Understanding Vector Databases for Backend Engineers
What vector databases actually are, how they work under the hood, when to use one instead of Postgres, and how to explain it all with confidence in your next backend interview.
Hello “👋”
Welcome to another week, another opportunity to become a Great Backend Engineer.
Today's issue is brought to you by Masteringbackend → An all-in-one platform that helps backend engineers become highly-paid backend and AI engineers by leveraging a practical-based learning approach.
Here's another issue of Backend Weekly — your favorite newsletter on mastering backend engineering through real-world systems and interview design questions.
Before we dive in:
Every AI-powered feature you’ve seen in the last two years — semantic search, chatbots that answer from your docs, recommendation engines that actually understand context — has the same thing under the hood: vector embeddings stored in a database designed to search them.
If you’re a backend engineer building anything that touches AI, understanding vector databases is no longer optional. It’s the data layer you’ll be asked about in your next interview, and the one your team will ask you to architect next quarter.
That’s why we built the “Golang30 AI Bootcamp” to help you learn how to build 10 production-ready AI projects in Golang. 30 days. Real systems. Real production patterns.
This is the AI Backend Engineer Series on Backend Weekly.
In this series, I will guide you through understanding and learning AI backend engineering. Let’s get started with episode 3 of this series. Episode 2 here
You’re in an AI Engineer interview.
They ask:
“What is a vector database, how does it work under the hood, and when would you use one instead of a traditional database in a backend AI system?”
Here’s how to approach it:
Every database you’ve ever used answers the same kind of question: “Give me the row where id = 42.” Or “Give me all rows where status = 'active' and created_at > '2025-01-01'.”
These are exact-match queries. The database compares values. Either a row matches, or it doesn’t. This works brilliantly for structured data, and it’s the foundation of every production system you’ve built.
But what if the question isn’t exact?
“Find me documents that are about contract disputes, even if the word ‘contract’ never appears.” Or “Find me products similar to this one.” Or “Find the 10 most relevant knowledge base articles for this customer question.”
Traditional databases can’t answer these questions. They don’t understand the meaning because they compare bytes.
Vector databases can.
Therefore, as a backend engineer building AI-powered features in 2026, you need to understand how.

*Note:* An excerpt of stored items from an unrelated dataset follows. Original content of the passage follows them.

(** X13. When the call on the schedule resource raises, the run ends
    with [fail_json], the collaborator's message and [changed=False] if the
    exception is a connection, bad-request or not-found error, and with the
    exception itself, uncaught, if it is of any other class. *)
Theorem remote_error_report d r p e call :
  schedule_call p (inl e) call →
  call ∈ trace (run_module d r).2 →
  (run_module d r).1
  = if is_request_error (class_of e)
    then Exit (FailJson ("Failed to update schedule: " +:+ message e) false)
    else Raise e.
Proof.
  intros Hcall. exec_main d r; rewrite ?app_nil_l; intros Hin.
  all: try by apply elem_of_nil in Hin.
  all: lookup_facts.
  all: try by apply (lookups_no_call _ _ _ _ Hlookups Hcall) in Hin.
  all: apply elem_of_app in Hin as [Hin|Hin];
       [by apply (lookups_no_call _ _ _ _ Hlookups Hcall) in Hin|].
  all: apply list_elem_of_singleton in Hin; subst call.
  all: destruct Hcall as [[= <- ->]|[= <- ->]].
  all: match goal with
       | H : dispatched _ _ (inl _) = _ |- _ => rewrite dispatched_error in H
       end.
  all: destruct (is_request_error (class_of e)); congruence.
Qed.


(** X15. A run that [tower_auth_config] or [tower_check_mode] ends has
    made no name lookup and no call on the schedule resource: both helpers
    run before [update_resources]. (What the helpers send themselves is not
    part of the trace.) *)
Theorem helper_halt_no_call d r why :
  (run_module d r).1 = Halt why →
  trace (run_module d r).2 = []
  ∧ (tower_auth_config (popped d) = inl why ∨ (tower_check_mode r).1 = Some why).
Proof.
  unfold popped. exec_main d r; rewrite ?app_nil_l; intros Hout; try discriminate.
  all: try (match goal with
            | H : dispatched _ _ _ = Halt _ |- _ =>
                unfold dispatched in H; repeat case_match; discriminate
            end).
  all: try (match goal with
            | H : resolve_all _ _ _ = (Halt _, _, _, _) |- _ =>
                by apply resolve_all_spec in H
            end).
  all: injection Hout as ->; split; [done|].
  all: first [by left|by right].
Qed.

(** X16. [main] pops state, frequency, frequency_unit and start without
    a default: when one of them is missing from the parameters the run
    raises [KeyError] before any remote call. *)
Theorem missing_parameter d r k :
  k ∈ popped_keys →
  d !! k = None →
  ∃ e, (run_module d r).1 = Raise e ∧ class_of e = KeyError
       ∧ trace (run_module d r).2 = [].
Proof.
  unfold popped_keys. rewrite !elem_of_cons, elem_of_nil. intros Hk Hnone.
  exec_main d r; rewrite ?app_nil_l.
  all: repeat match goal with
       | H : delete _ _ !! _ = _ |- _ => rewrite lookup_delete_ne in H by done
       end.
  all: try by eexists.
  all: destruct Hk as [->|[->|[->|[->|[]]]]]; congruence.
Qed.


End Proofs.

(** * The theorems at work on the test double *)



(** X18 at work on the timestamp of the module's own example. *)
Lemma parse_datetime_string_compact_witness :
  @parse_datetime_string demo_tower (VStr "2018-01-01T00:00:00Z") demo_world
  = (Ret (compact "2018-01-01T00:00:00Z"), demo_world).
Proof.
  apply (@parse_datetime_string_compact demo_tower "2018-01-01T00:00:00Z" demo_world).
  - vm_compute; reflexivity.
  - vm_compute; reflexivity.
  - by vm_compute.
Defined.

(** C6 at work: no project is called nope. *)
Lemma lookup_not_found_is_fatal_witness :
  (demo_run (VStr "present") (VStr "nope") (VStr "2018-01-01T00:00:00Z")).1
  = Exit (FailJson ("Failed to update schedule: "
                    +:+ message (mk_exn NotFound "The requested object could not be found."))
            false)
  ∧ Forall (λ ev, is_lookup ev = true)
      (trace (demo_run (VStr "present") (VStr "nope") (VStr "2018-01-01T00:00:00Z")).2).
Proof.
  apply (@lookup_not_found_is_fatal demo_tower
           (demo_params (VStr "present") (VStr "nope") (VStr "2018-01-01T00:00:00Z"))
           demo_remote "project" "name" (VStr "nope")
           (mk_exn NotFound "The requested object could not be found.")).
  - vm_compute. apply list_elem_of_here.
  - reflexivity.
Defined.

(** C7 at work: a disabled schedule is sent with [enabled] false. *)
Lemma enabled_flag_witness :
  ∃ p res,
    EModify p res
    ∈ trace (demo_run (VStr "disabled") (VStr "git project") (VStr "2018-01-01T00:00:00Z")).2
    ∧ p !! "enabled" = Some (VBool false).
Proof.
  assert (∃ p res,
            EModify p res
            ∈ trace (demo_run (VStr "disabled") (VStr "git project")
                       (VStr "2018-01-01T00:00:00Z")).2) as (p & res & Hin).
  { vm_compute. do 2 eexists. apply list_elem_of_further, list_elem_of_here. }
  exists p, res. split; [exact Hin|].
  apply (@enabled_flag demo_tower
           (demo_params (VStr "disabled") (VStr "git project") (VStr "2018-01-01T00:00:00Z"))
           demo_remote "disabled" p res); [by vm_compute|by left].
Defined.



(** C9 at work on the failure of a lookup. *)
Lemma failure_report_unchanged_witness :
  ∃ msg changed,
    (demo_run (VStr "present") (VStr "nope") (VStr "2018-01-01T00:00:00Z")).1
    = Exit (FailJson msg changed) ∧ changed = false.
Proof.
  assert (∃ msg changed,
            (demo_run (VStr "present") (VStr "nope") (VStr "2018-01-01T00:00:00Z")).1
            = Exit (FailJson msg changed)) as (msg & changed & Hout).
  { vm_compute. by do 2 eexists. }
  exists msg, changed. split; [exact Hout|].
  exact (@failure_report_unchanged demo_tower _ _ msg changed Hout).
Defined.

(** C10 at work on a heap that holds one dictionary with extra data. *)
Lemma update_fields_frame_witness :
  ∃ q d' w',
    @update_fields demo_tower 0%nat
      (@mk_world demo_tower [{["extra_data" := VObj 1%positive]}] demo_remote [])
    = (Ret q, w')
    ∧ heap w' !! 0%nat = Some ({["extra_data" := VObj 1%positive]} : dict)
    ∧ heap w' !! q = Some d'
    ∧ d' !! "extra_data" = Some (VStr "{}").
Proof.
  destruct (@update_fields_frame demo_tower
              (@mk_world demo_tower [{["extra_data" := VObj 1%positive]}] demo_remote [])
              0%nat {["extra_data" := VObj 1%positive]} eq_refl)
    as (q & d' & w' & Hrun & _ & Hq & _ & Hp & _ & Hextra & _).
  exists q, d', w'. repeat split; done.
Defined.

(** * The further properties at work on the test doubles *)

(** X1 at work: February has no 30th day. *)
Lemma parse_datetime_string_rejects_invalid_witness :
  ∃ msg, @parse_datetime_string demo_tower (VStr "2018-02-30T00:00:00Z") demo_world
         = (Exit (FailJson msg false), demo_world)
         ∧ contains msg "2018-02-30T00:00:00Z".
Proof.
  apply (@parse_datetime_string_rejects_invalid demo_tower "2018-02-30T00:00:00Z" demo_world);
    vm_compute; reflexivity.
Defined.

(** X2 at work on a timestamp of the year 999: the result is the compact
    form of a date without the leading zero of its year. *)
Lemma parse_datetime_string_result_witness :
  ∃ c, has_shape compact_pattern c = true
       ∧ valid_compact c = true
       ∧ "9991231T235959Z" = pretty (number_at 0 4 c) +:+ substring 4 12 c.
Proof.
  assert (@parse_datetime_string demo_tower (VStr "0999-12-31T23:59:59Z") demo_world
          = (Ret "9991231T235959Z", demo_world)) as Hrun by (vm_compute; reflexivity).
  destruct (@parse_datetime_string_result demo_tower _ _ _ _ Hrun)
    as (_ & c & Hshape & Hvalid & Htext & _).
  by exists c.
Defined.

(** X3 at work: a time zone name after the Z. *)
Lemma parse_datetime_string_trailing_witness :
  ∃ msg, @parse_datetime_string demo_tower (VStr ("2018-01-01T00:00:00Z" +:+ " UTC"))
           demo_world
         = (Exit (FailJson msg false), demo_world)
         ∧ contains msg ("2018-01-01T00:00:00Z" +:+ " UTC").
Proof.
  apply (@parse_datetime_string_trailing demo_tower "2018-01-01T00:00:00Z" " UTC" demo_world).
  - vm_compute; reflexivity.
  - discriminate.
Defined.

(** X4 at work: hour is a unit, week is not. *)
Lemma build_rrule_unit_choices_witness :
  (∃ rule, @build_rrule demo_tower "20180101T000000Z" (VInt 2) (VStr "hour") = inr rule)
  ∧ @build_rrule demo_tower "20180101T000000Z" (VInt 2) (VStr "week")
    = inl (key_error "week").
Proof.
  split.
  - apply (proj1 (@build_rrule_unit_choices demo_tower "20180101T000000Z" (VInt 2) "hour")).
    apply (bool_decide_unpack _). by vm_compute.
  - apply (proj2 (@build_rrule_unit_choices demo_tower "20180101T000000Z" (VInt 2) "week")).
    apply (bool_decide_unpack _). by vm_compute.
Defined.

(** X6 at work: the copy is new, and the limit is as it was. *)
Lemma update_resources_frame_witness :
  ∃ o (w' : @world demo_tower), @update_resources demo_tower 0%nat (demo_heap (VStr "git project")) = (o, w')
    ∧ (∀ l x, heap (demo_heap (VStr "git project")) !! l = Some x → heap w' !! l = Some x)
    ∧ (∀ q, o = Ret q →
         heap (demo_heap (VStr "git project")) !! q = None
         ∧ ∃ d', heap w' !! q = Some d'
                 ∧ ∀ k, k ∉ target_keys →
                        d' !! k
                        = popped (demo_params (VStr "present") (VStr "git project")
                                    (VStr "2018-01-01T00:00:00Z")) !! k).
Proof.
  exact (@update_resources_frame demo_tower (demo_heap (VStr "git project")) 0%nat _ eq_refl).
Defined.

(** X7 at work: the project is resolved, the other targets are unset. *)
Lemma update_resources_targets_witness :
  ∃ q (w' : @world demo_tower) d',
    @update_resources demo_tower 0%nat (demo_heap (VStr "git project")) = (Ret q, w')
    ∧ heap w' !! q = Some d'
    ∧ ∀ k, k ∈ target_keys →
        ∃ v, popped (demo_params (VStr "present") (VStr "git project")
                       (VStr "2018-01-01T00:00:00Z")) !! k = Some v
             ∧ if @truthy demo_tower v
               then ∃ res id, ELookup k "name" v (inr res) ∈ trace w'
                              ∧ res !! "id" = Some id ∧ d' !! k = Some id
               else d' !! k = None.
Proof.
  assert (∃ q (w' : @world demo_tower), @update_resources demo_tower 0%nat (demo_heap (VStr "git project"))
                  = (Ret q, w')) as (q & w' & Hrun)
    by (vm_compute; by do 2 eexists).
  destruct (@update_resources_targets demo_tower (demo_heap (VStr "git project")) w'
              0%nat q _ eq_refl Hrun)
    as (d' & Hq & Hkeys).
  by exists q, w', d'.
Defined.
(** * PairLJETEN: the 12-10-6 pair style of pair_lj_eten.cpp

    A shallow embedding of [src/Software/LAMMPS/pair_lj_eten.cpp].

    Numbers.  A C++ [double] is read as a real number ([R]): the formulas
    are the ones of the source, in the order the source writes them, with
    exact arithmetic (round-off, overflow and NaN are outside this model).
    A C++ [int] is a [Z]; the type counts of a simulation are far from the
    32-bit limits, so no wrap-around is written out.

    Memory.  The per-type-pair arrays ([double **], sized (ntypes+1)^2 by
    [allocate]) are total functions of two indices; [memory->create] hands
    out uninitialised storage, which is an explicit argument ([fresh]) of
    [allocate].

    Engine.  What the file reads through [atom->], [force->], [comm->],
    [list->] and the [Pair] base class is gathered in the record [LAMMPS];
    [ev_tally] and [virial_fdotr_compute] are recorded as events.
    [error->all] ends the run: it is the [Abort] outcome, which carries the
    object as it was at that point. *)

From Stdlib Require Import String Bool ZArith Reals Lra Lia List.
Import ListNotations.

Open Scope Z_scope.
Open Scope R_scope.

(** ** Outcomes *)

Module Outcome.

Inductive outcome (S A : Type) : Type :=
| Done (a : A)
| Abort (msg : string) (at_abort : S).

Arguments Done {S A} a.
Arguments Abort {S A} msg at_abort.

Definition bind {S A B} (m : outcome S A) (k : A -> outcome S B) : outcome S B :=
  match m with
  | Done a => k a
  | Abort msg s => Abort msg s
  end.

End Outcome.
Import Outcome.

Notation "x <- m ;; k" := (bind m (fun x => k))
  (at level 61, m at next level, right associativity).
Notation "' pat <- m ;; k" := (bind m (fun x => match x with pat => k end))
  (at level 61, pat pattern, m at next level, right associativity).

(** ** C conventions *)

(** [if (n)] on an int. *)
Definition truthy (n : Z) : bool := negb (n =? 0)%Z.

(** [a < b], [a > b], [a <= b] on doubles. *)
Definition Rltb (a b : R) : bool := if Rlt_dec a b then true else false.
Definition Rgtb (a b : R) : bool := if Rgt_dec a b then true else false.
Definition Rleb (a b : R) : bool := if Rle_dec a b then true else false.

Notation "a <? b" := (Rltb a b) : R_scope.
Notation "a >? b" := (Rgtb a b) : R_scope.
Notation "a <=? b" := (Rleb a b) : R_scope.

(** [for (i = lo; i <= hi; i++)]: the values [i] takes, in order. *)
Definition zrange (lo hi : Z) : list Z :=
  map (fun k => (lo + Z.of_nat k)%Z) (seq 0 (Z.to_nat (hi - lo + 1))).

Definition for_ {S : Type} (lo hi : Z) (body : Z -> S -> S) (s : S) : S :=
  fold_left (fun s i => body i s) (zrange lo hi) s.

(** The same loop when the body may end the run. *)
Fixpoint fold_o {E S A : Type} (body : A -> S -> outcome E S) (l : list A) (s : S)
  : outcome E S :=
  match l with
  | [] => Done s
  | i :: l' => s' <- body i s ;; fold_o body l' s'
  end.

What Is a Vector Database?
Start here with your interviewer:
A vector database is a database system purposely built for storing, indexing, and searching high-dimensional vectors, also called embeddings.
An embedding is a numerical representation of a piece of data, a sentence, an image, a product, or a user profile, produced by a machine learning model. The model converts the meaning of the data into a list of numbers, typically 768 to 1536 dimensions.
The key property is that things that are semantically similar end up close together in vector space.
The sentences “My order hasn’t arrived” and “Where is my package?” produce embeddings that are close to each other, even though they share zero words.
A vector database does one thing exceptionally well. It is designed to efficiently search through embeddings.
Given a query vector, it finds the K most similar vectors in the database. This process is called similarity search, and it powers semantic search, RAG pipelines, recommendation systems, anomaly detection, and multi-modal search across text, images, and audio.
Discuss this with your interviewer:
The core difference between a traditional database and a vector database is the type of question it answers. A traditional database answers "find the exact match." A vector database answers "find the closest meaning."
How Vector Search Works Under the Hood
When a query arrives at a vector database, this is what happens:
The critical step is the index lookup.
Without an index, finding the most similar vectors requires comparing the query against every single vector in the database. That’s a brute-force scan [O(n)] and it’s prohibitively slow once you have more than a few thousand vectors.
This is where Approximate Nearest Neighbor (ANN) algorithms come in. They trade a tiny amount of accuracy for massive speed improvements, finding results that are “close enough” to the true nearest neighbors in a fraction of the time.
The Indexing Algorithms You Need to Know
Three indexing algorithms come up in interviews. You don’t need to implement them from scratch, but you need to understand what they do, when to use them, and their trade-offs.
HNSW (Hierarchical Navigable Small World)
The most widely used ANN index in production today. HNSW builds a multi-layered graph where each node is a vector and edges connect similar vectors. The top layers have long-range connections (for fast global navigation), and the bottom layers have short-range connections (for precise local search).
Think of it like a skip list, but in high-dimensional space. You start at the top layer, make big jumps to get close to the target region, then descend layer by layer to find the exact nearest neighbors.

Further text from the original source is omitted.